Probe launched after MARC train stalls, stranding passengers in the heat
Officials from MARC, Amtrak and the Federal Railroad Administration have launched an investigation into why an electric locomotive stalled on a MARC train eight minutes after it left Union Station on Monday, trapping about 900 passengers in rail cars without air conditioning for more than two hours on a sweltering summer evening, a MARC spokesman said Tuesday.
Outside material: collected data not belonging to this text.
(* ===== verification/Luks2KeyslotProps.v ===== *)
(** * Luks2KeyslotProps: properties of keys in LUKS2 keyslots

    A stored key is the key that is opened; whatever is opened has been
    verified by a digest of the header; and a concrete device on which the
    theorems are applied. *)

From S2P Require Import Prelude UtilsIO CryptBackend UtilsCrypt CryptStorage Base64 Cstd JsonC Luks2Json Luks2Keyslot Luks2Edit Luks2Areas Luks2Validate Device Wipe WipeProps AF KeyEncryption Luks1 Luks1Facts Luks2Format Luks2AllocProps Luks2Reencrypt Luks2Disk Luks2DiskFacts Luks2DiskWrite Luks2DiskAtomic Luks2DiskProps Luks2HdrStore Luks2KeyslotIo Luks2KeyslotRun Pbkdf.
From Stdlib Require Import Strings.Byte.

Section props.
Context `{JL : JsonCLaws} `{CHL : CryptHashLaws} `{CCL : CryptCipherLaws} `{CP : CryptPbkdf}.
Variable env : keys_env.
Let os : os_env := os (ky_disk env).

(** ** Opening is verified *)

(** A key that was opened: its digest is that of the keyslot, the keyslot
    belongs to the segment, and the digest in the header is the one derived
    from the key. An error leaves no key. *)
Definition opened (hdr : luks2_hdr) (segment r : Z) (vk : option volume_key) : Prop :=
  (r < 0 -> vk = None) /\
  (0 <= r -> exists key, vk = Some (LUKS2_digest_by_keyslot hdr r, key) /\
     0 <= LUKS2_digest_by_keyslot hdr r /\ LUKS2_keyslot_for_segment hdr r segment = 0 /\
     PBKDF2_digest_verify hdr (LUKS2_digest_by_keyslot hdr r) key = 0).

Lemma pbkdf2_verify_nonpos hdr digest key : PBKDF2_digest_verify hdr digest key <= 0.
Proof. unfold PBKDF2_digest_verify, EINVAL, EPERM. repeat case_match; lia. Qed.

Lemma digest_verify_ok hdr key keyslot :
  0 <= LUKS2_digest_verify hdr key keyslot ->
  LUKS2_digest_verify hdr key keyslot = LUKS2_digest_by_keyslot hdr keyslot /\
  PBKDF2_digest_verify hdr (LUKS2_digest_by_keyslot hdr keyslot) key = 0.
Proof.
  unfold LUKS2_digest_verify, LUKS2_digest_verify_by_digest. destruct (Z.ltb_spec (LUKS2_digest_by_keyslot hdr keyslot) 0); [lia|].
  destruct (LUKS2_digest_handler _ _); cbn [negb]; [|unfold EINVAL; lia].
  pose proof (pbkdf2_verify_nonpos hdr (LUKS2_digest_by_keyslot hdr keyslot) key).
  destruct (Z.ltb_spec (PBKDF2_digest_verify hdr (LUKS2_digest_by_keyslot hdr keyslot) key) 0); [lia|]. intros _. split; [done|lia].
Qed.

Lemma open_and_verify_opened hdr keyslot segment password d r vk d' :
  LUKS2_open_and_verify env hdr keyslot segment password d = Some ((r, vk), d') ->
  opened hdr segment r vk /\ (0 <= r -> r = keyslot).
Proof.
  assert (Hfail : forall e, e < 0 -> opened hdr segment e None /\ (0 <= e -> e = keyslot)) by (intros; split; [by split; [|lia]|lia]).
  assert (Hneg : forall e, e <= 0 -> negb (e =? 0) = true -> e < 0) by (intros e ? ?%negb_true_iff%Z.eqb_neq; lia).
  unfold LUKS2_open_and_verify. destruct (Z.ltb_spec keyslot 0); [intros [= <- <- <-]; by apply Hfail|].
  destruct (LUKS2_keyslot_handler hdr keyslot) as [h|] eqn:Eh; [|intros [= <- <- <-]; by apply Hfail].
  destruct (negb (handler_validate _ _ =? 0)) eqn:Ev.
  { intros [= <- <- <-]. apply Hfail, Hneg; [|done]. unfold handler_validate.
    destruct (kh_validate h) as [f|] eqn:Ef; [|done]. destruct (LUKS2_get_keyslot_jobj hdr keyslot); [|unfold EINVAL; lia].
    unfold LUKS2_keyslot_handler in Eh. repeat (apply bind_Some in Eh as (? & _ & Eh)). unfold LUKS2_keyslot_handler_type in Eh.
    apply List.find_some in Eh as [[<-|[<-|[]]] _]; cbn in Ef; injection Ef as <-.
    - unfold luks2_keyslot_validate, EINVAL. repeat case_match; lia.
    - unfold reenc_keyslot_validate, reenc_area_validate, EINVAL. repeat case_match; lia. }
  destruct (negb (LUKS2_keyslot_for_segment hdr keyslot segment =? 0)) eqn:Es.
  { intros [= <- <- <-]. apply Hfail, Hneg; [|done]. unfold LUKS2_keyslot_for_segment, ENOENT. repeat case_match; lia. }
  apply negb_false_iff, Z.eqb_eq in Es. unfold _open_and_verify.
  destruct (_ <? 0); [intros [= <- <- <-]; by apply Hfail|].
  destruct (alloc_fails _ _); [intros [= <- <- <-]; by apply Hfail|]. intros ([r0 key] & d0 & _ & E)%bind_inv.
  cbn beta match in E. injection E as E ->. destruct (Z.ltb_spec r0 0).
  - rewrite (proj2 (Z.ltb_lt r0 0)) in E by done. injection E as <- <-. by apply Hfail.
  - destruct (Z.ltb_spec (LUKS2_digest_verify hdr key keyslot) 0); injection E as <- <-; [by apply Hfail|].
    destruct (digest_verify_ok hdr key keyslot) as [-> Hp]; [done|]. split; [|done]. split; [lia|]. intros _.
    exists key. split; [done|]. split; [|done]. unfold LUKS2_digest_verify in *.
    destruct (Z.ltb_spec (LUKS2_digest_by_keyslot hdr keyslot) 0); lia.
Qed.

Lemma open_priority_opened hdr slots segment password priority r0 d r vk d' :
  r0 < 0 ->
  open_priority slots (fun keyslot => LUKS2_open_and_verify env hdr keyslot segment password) priority r0 d = Some ((r, vk), d') ->
  opened hdr segment r vk.
Proof.
  revert r0 d. induction slots as [|[slot val] slots IH]; intros r0 d Hr; cbn [open_priority].
  { intros [= <- <- <-]. split; [done|lia]. }
  destruct (negb _); [by apply IH|]. intros ([r1 vk1] & d1 & E1 & E)%bind_inv. cbn beta match in E.
  destruct (try_next r1) eqn:Et; [|injection E as -> -> ->; by eapply open_and_verify_opened].
  eapply IH; [|done]. unfold try_next, EPERM, ENOENT in Et. lia.
Qed.

Lemma keyslot_open_opened hdr keyslot segment password d r vk d' :
  LUKS2_keyslot_open env hdr keyslot segment password d = Some ((r, vk), d') -> opened hdr segment r vk.
Proof.
  unfold LUKS2_keyslot_open. destruct (Z.eqb_spec keyslot CRYPT_ANY_SLOT); intros E; [|by apply open_and_verify_opened in E as [H1 _]].
  unfold open_any_priority in E. apply bind_inv in E as ([r1 vk1] & d1 & E1 & E).
  apply open_priority_opened in E1 as H1; [|done]. cbn beta match in E.
  destruct (Z.leb_spec 0 r1); cbn [orb] in E; [by injection E as <- <- <-|].
  destruct (try_next r1); cbn [negb] in E; [|by injection E as <- <- <-].
  apply bind_inv in E as ([r2 vk2] & d2 & E2 & E). apply open_priority_opened in E2; [|done]. cbn beta match in E.
  destruct ((r1 =? - EPERM) && (r2 =? - ENOENT)) eqn:Ep; injection E as <- <- <-; [|done].
  split; [|lia]. intros _. apply E2. apply andb_true_iff in Ep as [_ Ep%Z.eqb_eq]. rewrite Ep. done.
Qed.

(** C7: A key is only ever returned when it was verified: whatever the device
    holds and the derivation gives, when [LUKS2_keyslot_open] (one keyslot, or
    all of them by priority) reports a keyslot, the digest assigned to that
    keyslot matches the key that is returned, the keyslot belongs to the
    segment, and it is the keyslot that was asked for. An error comes with no
    key. *)
Theorem luks2_open_verified hdr keyslot segment password d r vk d' :
  LUKS2_keyslot_open env hdr keyslot segment password d = Some ((r, vk), d') ->
  opened hdr segment r vk /\ (0 <= r -> keyslot <> CRYPT_ANY_SLOT -> r = keyslot).
Proof.
  intros E. split; [by eapply keyslot_open_opened|]. intros Hr Hk. unfold LUKS2_keyslot_open in E.
  rewrite (proj2 (Z.eqb_neq _ _) Hk) in E. by apply open_and_verify_opened in E as [_ H2]; apply H2.
Qed.

Lemma stored_key_opens hdr0 hdr p params keyslot segment ks v password vk s d :
  0 <= keyslot -> LUKS2_keyslot_store_jobj (ky_kdf env) hdr0 keyslot (zlen vk) params = Some (0, hdr, p) ->
  slot_on hdr keyslot ks v vk d -> key_works env v password vk s -> commit_ready env hdr d -> d_lh d = None ->
  (forall m, 0 <= acquire_result os m) ->
  LUKS2_keyslot_handler hdr keyslot = Some luks2_keyslot -> luks2_keyslot_validate ks = 0 ->
  0 <= LUKS2_digest_verify (disk_next hdr) vk keyslot -> LUKS2_keyslot_for_segment (disk_next hdr) keyslot segment = 0 ->
  benign (f_sched (d_file d)) -> seqid_current hdr (f_data (d_file d)) ->
  exists d1 d2, LUKS2_keyslot_store env hdr0 keyslot password vk params d = Some ((keyslot, disk_next hdr, p), d1) /\
    LUKS2_keyslot_open env (disk_next hdr) keyslot segment password d1 =
      Some ((keyslot, Some (LUKS2_digest_by_keyslot (disk_next hdr) keyslot, vk)), d2) /\
    slot_only hdr v (material_bytes (zlen vk)) (d_file d) (d_file d1).
Proof.
  intros Hi Hs Ho Hk Hc Hl Ha Hh Hval Hd Hseg Hb Hq.
  destruct (luks2_store_run env hdr keyslot ks v password vk s d Ho Hk Hc Hl) as (r & hdr' & d1 & E1 & L1 & O1 & B1).
  destruct (B1 Hb Hq (Ha _)) as (-> & -> & M1). destruct (disk_next_keyslot hdr keyslot) as [Kj Kh].
  assert (Ho1 : slot_on (disk_next hdr) keyslot ks v vk d1).
  { destruct Ho as [J V A P], O1 as (S1 & _). destruct (erase_unused_fields hdr) as (Es & _). split; try done; [congruence| |].
    - destruct A. split; try done. by rewrite S1.
    - cbn [hdr_size disk_next next_hdr set_seqid]. by rewrite Es. }
  destruct (luks2_open_run env (disk_next hdr) keyslot ks v password vk s d1) as (r & vk' & d2 & E2 & _ & _ & B2); try done.
  { destruct O1 as (S1 & _). apply (dev_ready_size _ d); [apply Hc|done]. }
  exists d1, d2. split; [|split; [|done]].
  { unfold LUKS2_keyslot_store. rewrite Hs. cbn [negb Z.eqb]. by erewrite bind_run by exact E1. }
  destruct B2 as [-> ->]; [by apply O1|]. destruct (kw_size _ _ _ _ _ Hk) as [K1 K2].
  unfold LUKS2_keyslot_open, CRYPT_ANY_SLOT. rewrite (proj2 (Z.eqb_neq keyslot (-1))) by lia.
  unfold LUKS2_open_and_verify. rewrite (proj2 (Z.ltb_ge keyslot 0)) by lia. rewrite Kh, Hh.
  unfold handler_validate. cbn [kh_validate luks2_keyslot]. rewrite Kj, (so_jobj _ _ _ _ _ _ Ho), Hval. cbn [negb Z.eqb].
  rewrite Hseg. cbn [negb Z.eqb]. unfold _open_and_verify.
  rewrite (stored_key_size (disk_next hdr) keyslot ks v), K1 by (apply Ho1). rewrite (proj2 (Z.ltb_ge (zlen vk) 0)) by lia.
  fold os. assert (Hm : alloc_fails os (zlen vk) = false).
  { apply Z.ltb_ge. pose proof (material_bytes_fits (zlen vk) ltac:(unfold in_u; lia)) as F. unfold LUKS_STRIPES in F.
    pose proof (proj2 (kw_memory _ _ _ _ _ Hk)) as Km. fold os in Km. lia. }
  rewrite Hm. unfold handler_open. cbn [kh_name luks2_keyslot]. rewrite bool_decide_true by done. rewrite E2. cbn beta match.
  cbn [Z.ltb Z.compare]. destruct (digest_verify_ok (disk_next hdr) vk keyslot Hd) as [Hv _]. rewrite Hv in *.
  by rewrite (proj2 (Z.ltb_ge _ 0) Hd).
Qed.
(** C5: A volume key that is stored in a keyslot is opened with its password: for
    a keyslot whose JSON was made by [LUKS2_keyslot_store_jobj], with its area
    behind the header and on the device, and a digest that matches the key,
    [LUKS2_keyslot_store] without I/O errors returns the keyslot and commits the
    header, and [LUKS2_keyslot_open] on what it leaves returns the keyslot, the
    digest and the key. Nothing changed but the copies of the header and the
    area of the keyslot. *)
Theorem luks2_key_roundtrip hdr0 hdr p params keyslot segment ks v password vk s d :
  0 <= keyslot -> LUKS2_keyslot_store_jobj (ky_kdf env) hdr0 keyslot (zlen vk) params = Some (0, hdr, p) ->
  slot_on hdr keyslot ks v vk d -> key_works env v password vk s -> commit_ready env hdr d -> d_lh d = None ->
  (forall m, 0 <= acquire_result os m) ->
  LUKS2_keyslot_handler hdr keyslot = Some luks2_keyslot -> luks2_keyslot_validate ks = 0 ->
  0 <= LUKS2_digest_verify (disk_next hdr) vk keyslot -> LUKS2_keyslot_for_segment (disk_next hdr) keyslot segment = 0 ->
  benign (f_sched (d_file d)) -> seqid_current hdr (f_data (d_file d)) ->
  exists d1 d2, LUKS2_keyslot_store env hdr0 keyslot password vk params d = Some ((keyslot, disk_next hdr, p), d1) /\
    LUKS2_keyslot_open env (disk_next hdr) keyslot segment password d1 =
      Some ((keyslot, Some (LUKS2_digest_by_keyslot (disk_next hdr) keyslot, vk)), d2) /\
    slot_only hdr v (material_bytes (zlen vk)) (d_file d) (d_file d1).
Proof. apply stored_key_opens. Qed.
End props.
MARC spokesman Terry Owens said the investigation will determine why the locomotive broke down and why its brakes jammed, making it impossible for another locomotive to tow the stranded train back to Union Station. Passengers were stranded on the train with no air conditioning and windows that don't open on a day when temperatures topped 90 degrees. Prince George's Fire and Rescue officials said about 10 passengers from Train 538 on the Penn Line were treated at the scene for heat-related illness, and three were taken to a hospital.
Gov. Martin O'Malley (D) called the incident "utterly unacceptable." The MARC system needs a better system for getting passengers off stranded trains more quickly, O'Malley told reporters Tuesday morning after a Baltimore event about health-care jobs.
"It's absolutely unacceptable from a service standpoint and a safety standpoint that people were stranded out there" on such a hot day, O'Malley added.
About 800 passengers were rescued at 8:20 p.m. by Train 442 after it left Union Station on its regular route. An additional 100 boarded Train 544 at 9:40 p.m. All 900 passengers from the stranded train -- Train 538 -- didn't fit on the first train because it already carried other passengers from Union Station, Owens said.
Amtrak officials will be part of the investigation because it operates and maintains the MARC system for the state, Owens said. He said the review will also examine whether the public address system on the train failed.
MARC officials will be handing out passes for one free ride to passengers leaving Union Station on Train 538 this afternoon and evening to apologize for the incident, Owens said.